Records from a data collection:

(** * NumberGame: a two-player counting game

    A shallow embedding of [NumberGame.py].  Python integers are unbounded,
    so every count, step and turn number is a [Z].  Methods that read the
    keyboard, draw random numbers or print are functions in a small
    state-and-exception monad over the [World] the program runs in; the
    [while] loop of [NumberGame.play] is unrolled by a fuel argument. *)

From Stdlib Require Import ZArith List String Bool Lia DecimalString.
Import ListNotations.
Open Scope Z_scope.

(** ** The world outside the program *)

(** Python exceptions the modelled code can raise. *)
Inductive exn : Type :=
| NotImplementedError   (* Player.move of the base class *)
| ZeroDivisionError     (* x % 0 *)
| ValueError            (* int() on malformed text, randint on an empty range *)
| EOFError.             (* input() at end of input *)

(** What the program writes on standard output, one constructor per
    format string of the source. *)
Inductive Line : Type :=
| MovesLine (who : string) (amount : Z)   (* f'{name} moves {amount}.' *)
| TotalLine (total : Z)                   (* f'Total is now {current}.' *)
| PromptLine (lo hi : Z)                  (* f'Input your move between {lo} and {hi}:' *)
| InvalidLine.                            (* 'Invalid move. Try Again!' *)

Definition str_of_Z (z : Z) : string := NilZero.string_of_int (Z.to_int z).

Definition render (l : Line) : string :=
  match l with
  | MovesLine who amount => who ++ " moves " ++ str_of_Z amount ++ "."
  | TotalLine total => "Total is now " ++ str_of_Z total ++ "."
  | PromptLine lo hi =>
      "Input your move between " ++ str_of_Z lo ++ " and " ++ str_of_Z hi ++ ":"
  | InvalidLine => "Invalid move. Try Again!"
  end%string.

(** The world: the lines still to be typed ([None] is a line that [int()]
    cannot parse), everything printed so far in order, and the random
    source as an infinite supply of raw draws with a cursor. *)
Record World : Type := mkWorld {
  stdin  : list (option Z);
  stdout : list Line;
  draws  : nat -> Z;
  drawn  : nat
}.

Definition emit (out : list Line) (w : World) : World :=
  {| stdin := stdin w; stdout := stdout w ++ out;
     draws := draws w; drawn := drawn w |}.

Definition totals (out : list Line) : list Z :=
  flat_map (fun l => match l with TotalLine t => [t] | _ => [] end) out.

(** ** Results and the monad *)

Inductive outcome (A : Type) : Type :=
| Ok (a : A)
| Raise (e : exn)
| OutOfFuel.
Arguments Ok {A} a.
Arguments Raise {A} e.
Arguments OutOfFuel {A}.

Definition M (A : Type) : Type := World -> outcome (A * World).

Definition ret {A} (a : A) : M A := fun w => Ok (a, w).
Definition raise {A} (e : exn) : M A := fun _ => Raise e.
Definition bind {A B} (m : M A) (k : A -> M B) : M B :=
  fun w => match m w with
           | Ok (a, w') => k a w'
           | Raise e => Raise e
           | OutOfFuel => OutOfFuel
           end.
Definition print (l : Line) : M unit := fun w => Ok (tt, emit [l] w).

Notation "x <- m ;; k" := (bind m (fun x => k))
  (at level 61, m at next level, right associativity).
Notation "m ;;; k" := (bind m (fun _ => k))
  (at level 61, right associativity).

(** Python's [a % b]: the result has the sign of the divisor, as [Z.modulo]
    does; a zero divisor raises. *)
Definition py_mod (a b : Z) : M Z :=
  if b =? 0 then raise ZeroDivisionError else ret (a mod b).

(** [random.randint(a, b)]: a value of the inclusive range, taken from the
    next raw draw; an empty range raises. *)
Definition randint (a b : Z) : M Z := fun w =>
  if b <? a then Raise ValueError
  else Ok (a + (draws w (drawn w)) mod (b - a + 1),
           {| stdin := stdin w; stdout := stdout w;
              draws := draws w; drawn := S (drawn w) |}).

(** ** Players *)

(** The classes of the source, and [CustomPlayer f] for any further
    subclass whose [move] is a pure function [f] of its four arguments. *)
Inductive PlayerClass : Type :=
| BaseClass
| RandomClass
| UserClass
| StrategicClass
| CustomPlayer (f : Z -> Z -> Z -> Z -> Z).

Record Player : Type := mkPlayer {
  name : string;
  class : PlayerClass
}.

Module RandomPlayer.
Definition move (current min_step max_step goal : Z) : M Z :=
  randint min_step max_step.
End RandomPlayer.

Module UserPlayer.
(** The [while True] loop reads one line per iteration, so it recurses on
    the lines that are left. *)
Fixpoint move_loop (lines : list (option Z)) (min_step max_step : Z)
         (w : World) : outcome (Z * World) :=
  match lines with
  | [] => Raise EOFError
  | l :: rest =>
      let w1 := {| stdin := rest;
                   stdout := stdout w ++ [PromptLine min_step max_step];
                   draws := draws w; drawn := drawn w |} in
      match l with
      | None => Raise ValueError
      | Some move =>
          if (min_step <=? move) && (move <=? max_step)
          then Ok (move, w1)
          else move_loop rest min_step max_step (emit [InvalidLine] w1)
      end
  end.

Definition move (current min_step max_step goal : Z) : M Z :=
  fun w => move_loop (stdin w) min_step max_step w.
End UserPlayer.

Module StrategicPlayer.
Definition move (current min_step max_step goal : Z) : M Z :=
  let remaining := goal - current in
  if remaining >=? max_step then ret max_step
  else if remaining <? min_step then ret min_step
  else py_mod remaining (max_step + 1).
End StrategicPlayer.

(** Method dispatch of [player.move(...)]. *)
Definition call_move (p : Player) (current min_step max_step goal : Z) : M Z :=
  match class p with
  | BaseClass => raise NotImplementedError
  | RandomClass => RandomPlayer.move current min_step max_step goal
  | UserClass => UserPlayer.move current min_step max_step goal
  | StrategicClass => StrategicPlayer.move current min_step max_step goal
  | CustomPlayer f => ret (f current min_step max_step goal)
  end.

(** ** The game *)

Module NumberGame.
Record t : Type := mk {
  goal : Z;
  min_step : Z;
  max_step : Z;
  current : Z;
  players : Player * Player;
  turn : Z
}.

Definition __init__ (goal min_step max_step : Z) (players : Player * Player)
  : M t :=
  ret {| goal := goal; min_step := min_step; max_step := max_step;
         current := 0; players := players; turn := 0 |}.

Definition whose_turn (self : t) (turn : Z) : Player :=
  if turn mod 2 =? 0 then fst (players self) else snd (players self).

WHAT TO DO
Transcribe the data exactly.

RESULT FOR THIS TASK
(** * NumberGame: a two-player counting game

    A shallow embedding of [NumberGame.py].  Python integers are unbounded,
    so every count, step and turn number is a [Z].  Methods that read the
    keyboard, draw random numbers or print are functions in a small
    state-and-exception monad over the [World] the program runs in; the
    [while] loop of [NumberGame.play] is unrolled by a fuel argument. *)

From Stdlib Require Import ZArith List String Bool Lia DecimalString.
Import ListNotations.
Open Scope Z_scope.

(** ** The world outside the program *)

(** Python exceptions the modelled code can raise. *)
Inductive exn : Type :=
| NotImplementedError   (* Player.move of the base class *)
| ZeroDivisionError     (* x % 0 *)
| ValueError            (* int() on malformed text, randint on an empty range *)
| EOFError.             (* input() at end of input *)

(** What the program writes on standard output, one constructor per
    format string of the source. *)
Inductive Line : Type :=
| MovesLine (who : string) (amount : Z)   (* f'{name} moves {amount}.' *)
| TotalLine (total : Z)                   (* f'Total is now {current}.' *)
| PromptLine (lo hi : Z)                  (* f'Input your move between {lo} and {hi}:' *)
| InvalidLine.                            (* 'Invalid move. Try Again!' *)

Definition str_of_Z (z : Z) : string := NilZero.string_of_int (Z.to_int z).

Definition render (l : Line) : string :=
  match l with
  | MovesLine who amount => who ++ " moves " ++ str_of_Z amount ++ "."
  | TotalLine total => "Total is now " ++ str_of_Z total ++ "."
  | PromptLine lo hi =>
      "Input your move between " ++ str_of_Z lo ++ " and " ++ str_of_Z hi ++ ":"
  | InvalidLine => "Invalid move. Try Again!"
  end%string.

(** The world: the lines still to be typed ([None] is a line that [int()]
    cannot parse), everything printed so far in order, and the random
    source as an infinite supply of raw draws with a cursor. *)
Record World : Type := mkWorld {
  stdin  : list (option Z);
  stdout : list Line;
  draws  : nat -> Z;
  drawn  : nat
}.

Definition emit (out : list Line) (w : World) : World :=
  {| stdin := stdin w; stdout := stdout w ++ out;
     draws := draws w; drawn := drawn w |}.

Definition totals (out : list Line) : list Z :=
  flat_map (fun l => match l with TotalLine t => [t] | _ => [] end) out.

(** ** Results and the monad *)

Inductive outcome (A : Type) : Type :=
| Ok (a : A)
| Raise (e : exn)
| OutOfFuel.
Arguments Ok {A} a.
Arguments Raise {A} e.
Arguments OutOfFuel {A}.

Definition M (A : Type) : Type := World -> outcome (A * World).

Definition ret {A} (a : A) : M A := fun w => Ok (a, w).
Definition raise {A} (e : exn) : M A := fun _ => Raise e.
Definition bind {A B} (m : M A) (k : A -> M B) : M B :=
  fun w => match m w with
           | Ok (a, w') => k a w'
           | Raise e => Raise e
           | OutOfFuel => OutOfFuel
           end.
Definition print (l : Line) : M unit := fun w => Ok (tt, emit [l] w).

Notation "x <- m ;; k" := (bind m (fun x => k))
  (at level 61, m at next level, right associativity).
Notation "m ;;; k" := (bind m (fun _ => k))
  (at level 61, right associativity).

(** Python's [a % b]: the result has the sign of the divisor, as [Z.modulo]
    does; a zero divisor raises. *)
Definition py_mod (a b : Z) : M Z :=
  if b =? 0 then raise ZeroDivisionError else ret (a mod b).

(** [random.randint(a, b)]: a value of the inclusive range, taken from the
    next raw draw; an empty range raises. *)
Definition randint (a b : Z) : M Z := fun w =>
  if b <? a then Raise ValueError
  else Ok (a + (draws w (drawn w)) mod (b - a + 1),
           {| stdin := stdin w; stdout := stdout w;
              draws := draws w; drawn := S (drawn w) |}).

(** ** Players *)

(** The classes of the source, and [CustomPlayer f] for any further
    subclass whose [move] is a pure function [f] of its four arguments. *)
Inductive PlayerClass : Type :=
| BaseClass
| RandomClass
| UserClass
| StrategicClass
| CustomPlayer (f : Z -> Z -> Z -> Z -> Z).

Record Player : Type := mkPlayer {
  name : string;
  class : PlayerClass
}.

Module RandomPlayer.
Definition move (current min_step max_step goal : Z) : M Z :=
  randint min_step max_step.
End RandomPlayer.

Module UserPlayer.
(** The [while True] loop reads one line per iteration, so it recurses on
    the lines that are left. *)
Fixpoint move_loop (lines : list (option Z)) (min_step max_step : Z)
         (w : World) : outcome (Z * World) :=
  match lines with
  | [] => Raise EOFError
  | l :: rest =>
      let w1 := {| stdin := rest;
                   stdout := stdout w ++ [PromptLine min_step max_step];
                   draws := draws w; drawn := drawn w |} in
      match l with
      | None => Raise ValueError
      | Some move =>
          if (min_step <=? move) && (move <=? max_step)
          then Ok (move, w1)
          else move_loop rest min_step max_step (emit [InvalidLine] w1)
      end
  end.

Definition move (current min_step max_step goal : Z) : M Z :=
  fun w => move_loop (stdin w) min_step max_step w.
End UserPlayer.

Module StrategicPlayer.
Definition move (current min_step max_step goal : Z) : M Z :=
  let remaining := goal - current in
  if remaining >=? max_step then ret max_step
  else if remaining <? min_step then ret min_step
  else py_mod remaining (max_step + 1).
End StrategicPlayer.

(** Method dispatch of [player.move(...)]. *)
Definition call_move (p : Player) (current min_step max_step goal : Z) : M Z :=
  match class p with
  | BaseClass => raise NotImplementedError
  | RandomClass => RandomPlayer.move current min_step max_step goal
  | UserClass => UserPlayer.move current min_step max_step goal
  | StrategicClass => StrategicPlayer.move current min_step max_step goal
  | CustomPlayer f => ret (f current min_step max_step goal)
  end.

(** ** The game *)

Module NumberGame.
Record t : Type := mk {
  goal : Z;
  min_step : Z;
  max_step : Z;
  current : Z;
  players : Player * Player;
  turn : Z
}.

Definition __init__ (goal min_step max_step : Z) (players : Player * Player)
  : M t :=
  ret {| goal := goal; min_step := min_step; max_step := max_step;
         current := 0; players := players; turn := 0 |}.

Definition whose_turn (self : t) (turn : Z) : Player :=
  if turn mod 2 =? 0 then fst (players self) else snd (players self).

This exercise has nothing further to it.